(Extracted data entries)
----------------

Lemma generate_summary_reads_two_dates_witness :
  let recs := [mk_record "2021-07-06" 30 80; mk_record "no date" 35 85;
               mk_record "2021-07-08" 20 90] in
  exists lo i hi j rlo rhi,
    find_min (map PyFloat (min_series recs)) = OK (Some (lo, i)) /\
    find_max (map PyFloat (max_series recs)) = OK (Some (hi, j)) /\
    nth_error recs (Z.to_nat i) = Some rlo /\
    nth_error recs (Z.to_nat j) = Some rhi /\
    generate_summary (map row_of recs) =
      (let* dlo := convert_date (PyStr (date rlo)) in
       let* dhi := convert_date (PyStr (date rhi)) in
       OK (overview_header (py_len recs) ++
           lowest_line (celsius lo) dlo ++
           highest_line (celsius hi) dhi ++
           average_low_line
             (py_round1 (mean_of (map celsius (min_series recs)))) ++
           average_high_line
             (py_round1 (mean_of (map celsius (max_series recs)))))) /\
    (succeeds (generate_summary (map row_of recs)) <->
     succeeds (convert_date (PyStr (date rlo))) /\
     succeeds (convert_date (PyStr (date rhi)))).
Proof.
  apply generate_summary_reads_two_dates.
  - discriminate.
  - repeat (apply Forall_cons; [split; eexists; reflexivity |]).
    apply Forall_nil.
Defined.

(** The overview of the three records above, the second of which has no
    date that [convert_date] reads, while the daily summary of the same
    records fails. *)
Lemma generate_summary_skips_other_dates :
  let recs := [mk_record "2021-07-06" 30 80; mk_record "no date" 35 85;
               mk_record "2021-07-08" 20 90] in
  succeeds (generate_summary (map row_of recs)) /\
  generate_daily_summary (map row_of recs) = Raise ValueError.
Proof. split; [eexists |]; vm_compute; reflexivity. Qed.

Lemma Forall2_In_left {A B : Type} (R : A -> B -> Prop)
    (l : list A) (l' : list B) (x : A) :
  Forall2 R l l' -> In x l -> exists y, In y l' /\ R x y.
Proof.
  induction 1 as [| a b l l' Hab _ IH]; intros Hin; [contradiction |].
  destruct Hin as [-> | Hin].
  - exists b. split; [now left | exact Hab].
  - destruct (IH Hin) as (y & Hy & Hxy). exists y. split; [now right | exact Hxy].
Qed.

(** What [generate_summary] raises on records of the data model. *)
Lemma generate_summary_Raise (recs : list WeatherRecord) (e : exn) :
  generate_summary (map row_of recs) = Raise e ->
  e = ValueError \/ e = OverflowError.
Proof.
  intros H.
  destruct recs as [| r0 recs0]; [discriminate |].
  set (recs := r0 :: recs0) in *.
  destruct (mapM_succeeds_or_Raise (float_field 1) (map row_of recs))
    as [[mins Hmins] | (row & e1 & Hin & Hrow & Hraise)].
  2: { unfold generate_summary, generate_summary_with in H.
       cbn [recs map] in H, Hraise. rewrite Hraise in H. cbn [bind] in H.
       injection H as <-.
       apply in_map_iff in Hin as (r & <- & _).
       unfold float_field in Hrow. rewrite py_getitem_1 in Hrow.
       cbn [row_of nth_error bind] in Hrow.
       right. eapply py_float_int_Raise, Hrow. }
  destruct (mapM_succeeds_or_Raise (float_field 2) (map row_of recs))
    as [[maxs Hmaxs] | (row & e1 & Hin & Hrow & Hraise)].
  2: { unfold generate_summary, generate_summary_with in H.
       cbn [recs map] in H, Hraise, Hmins. rewrite Hmins, Hraise in H.
       cbn [bind] in H. injection H as <-.
       apply in_map_iff in Hin as (r & <- & _).
       unfold float_field in Hrow. rewrite py_getitem_2 in Hrow.
       cbn [row_of nth_error bind] in Hrow.
       right. eapply py_float_int_Raise, Hrow. }
  assert (Hconv : Forall temperatures_convert recs).
  { apply Forall_forall. intros r Hr.
    apply (in_map row_of) in Hr.
    apply mapM_Forall2 in Hmins, Hmaxs.
    split.
    - destruct (Forall2_In_left _ _ _ _ Hmins Hr) as (f & _ & Hf).
      unfold float_field in Hf. rewrite py_getitem_1 in Hf.
      cbn [row_of nth_error bind] in Hf. now exists f.
    - destruct (Forall2_In_left _ _ _ _ Hmaxs Hr) as (f & _ & Hf).
      unfold float_field in Hf. rewrite py_getitem_2 in Hf.
      cbn [row_of nth_error bind] in Hf. now exists f. }
  destruct (generate_summary_extremes recs ltac:(discriminate) Hconv)
    as (lo & i & hi & j & rlo & rhi & _ & _ & _ & _ & Hsum).
  rewrite Hsum in H.
  destruct (convert_date (PyStr (date rlo))) as [dlo | e1] eqn:Elo.
  - cbn [bind] in H.
    destruct (convert_date (PyStr (date rhi))) as [dhi | e2] eqn:Ehi;
      [discriminate |].
    cbn [bind] in H. injection H as <-. left. eapply convert_date_Raise, Ehi.
  - cbn [bind] in H. injection H as <-. left. eapply convert_date_Raise, Elo.
Qed.

(** ** Decimal numerals read back by [int] *)

Lemma value_of_digits_acc (d : Decimal.uint) :
  forall acc : positive,
    Text.value_of_digits (NilEmpty.string_of_uint d) (Zpos acc) =
    Zpos (Pos.of_uint_acc d acc).
Proof.
  induction d; intros acc; cbn [NilEmpty.string_of_uint Text.value_of_digits Pos.of_uint_acc];
    [reflexivity | ..];
    match goal with
    | |- context [Text.digit_val ?c] =>
        let v := eval vm_compute in (Text.digit_val c) in
        change (Text.digit_val c) with v
    end;
    match goal with
    | |- Text.value_of_digits _ ?a = Zpos (Pos.of_uint_acc _ ?b) =>
        replace a with (Zpos b) by lia
    end; apply IHd.
Qed.

Lemma value_of_digits_uint (d : Decimal.uint) :
  Text.value_of_digits (NilEmpty.string_of_uint d) 0 = Z.of_N (Pos.of_uint d).
Proof.
  induction d; cbn [NilEmpty.string_of_uint Text.value_of_digits Pos.of_uint];
    [reflexivity | exact IHd | ..];
    match goal with
    | |- Text.value_of_digits _ ?a = Z.of_N (Npos (Pos.of_uint_acc _ ?b)) =>
        change a with (Zpos b)
    end; apply value_of_digits_acc.
Qed.

Lemma digit_run_uint (d : Decimal.uint) :
  forall b, Text.digit_run (NilEmpty.string_of_uint d) b =
            (NilEmpty.string_of_uint d, EmptyString).
Proof.
  induction d; intros b; cbn [NilEmpty.string_of_uint Text.digit_run];
    [reflexivity | ..];
    match goal with
    | |- context [Text.is_digit ?c] => change (Text.is_digit c) with true
    end; cbv iota; now rewrite IHd.
Qed.

Lemma rstrip_uint (d : Decimal.uint) :
  Text.rstrip (NilEmpty.string_of_uint d) = NilEmpty.string_of_uint d.
Proof.
  induction d; cbn [NilEmpty.string_of_uint Text.rstrip]; [reflexivity | ..];
    rewrite IHd; now destruct (NilEmpty.string_of_uint d).
Qed.

Lemma strip_uint (d : Decimal.uint) :
  Text.strip (NilEmpty.string_of_uint d) = NilEmpty.string_of_uint d.
Proof.
  unfold Text.strip.
  destruct d; try reflexivity;
    cbn [NilEmpty.string_of_uint Text.lstrip];
    match goal with
    | |- context [Text.is_space ?c] => change (Text.is_space c) with false
    end; cbv iota;
    match goal with
    | |- Text.rstrip (String ?c (NilEmpty.string_of_uint ?l)) = _ =>
        cbn [Text.rstrip]; rewrite (rstrip_uint l);
        now destruct (NilEmpty.string_of_uint l)
    end.
Qed.

Lemma string_of_uint_not_empty (d : Decimal.uint) :
  d <> Decimal.Nil -> NilEmpty.string_of_uint d <> EmptyString.
Proof. destruct d; [congruence | discriminate ..]. Qed.

Lemma NilZero_NilEmpty (d : Decimal.uint) :
  d <> Decimal.Nil -> NilZero.string_of_uint d = NilEmpty.string_of_uint d.
Proof. destruct d; [congruence | reflexivity ..]. Qed.

Lemma sign_uint (d : Decimal.uint) :
  Text.sign (NilEmpty.string_of_uint d) = (false, NilEmpty.string_of_uint d).
Proof. destruct d; reflexivity. Qed.

(** A text in ASCII is left as it is before it is read. *)
Lemma to_ascii_cons (c : ascii) (s : string) :
  (Text.code c <? 127) = true ->
  Text.to_ascii (String c s) = String c (Text.to_ascii s).
Proof.
  intros Hc. unfold Text.to_ascii. cbn [Text.decode].
  assert (H128 : (Text.code c <? 128) = true).
  { apply Z.ltb_lt in Hc. apply Z.ltb_lt. lia. }
  rewrite H128. cbn [map string_of_list_ascii]. f_equal.
  unfold Text.ascii_of_code_point. rewrite Hc.
  assert (H0 : (0 <=? Text.code c) = true).
  { apply Z.leb_le. unfold Text.code. apply N2Z.is_nonneg. }
  rewrite H0. cbn [andb]. unfold Text.code.
  rewrite N2Z.id. apply ascii_N_embedding.
Qed.

Lemma to_ascii_uint (d : Decimal.uint) :
  Text.to_ascii (NilEmpty.string_of_uint d) = NilEmpty.string_of_uint d.
Proof.
  induction d; cbn [NilEmpty.string_of_uint]; [reflexivity | ..];
    rewrite to_ascii_cons by reflexivity; now rewrite IHd.
Qed.

Lemma strlen_uint (d : Decimal.uint) :
  strlen (NilEmpty.string_of_uint d) = Z.of_nat (Decimal.nb_digits d).
Proof.
  unfold strlen. f_equal.
  induction d; cbn [NilEmpty.string_of_uint String.length Decimal.nb_digits];
    congruence.
Qed.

----------------

-- TASK GOAL --
Output all lines from the beginning of the data up to the line holding "find_min (map PyFloat", that line included, exactly as written.

-- EXERCISE RESPONSE --
Lemma generate_summary_reads_two_dates_witness :
  let recs := [mk_record "2021-07-06" 30 80; mk_record "no date" 35 85;
               mk_record "2021-07-08" 20 90] in
  exists lo i hi j rlo rhi,
    find_min (map PyFloat (min_series recs)) = OK (Some (lo, i)) /\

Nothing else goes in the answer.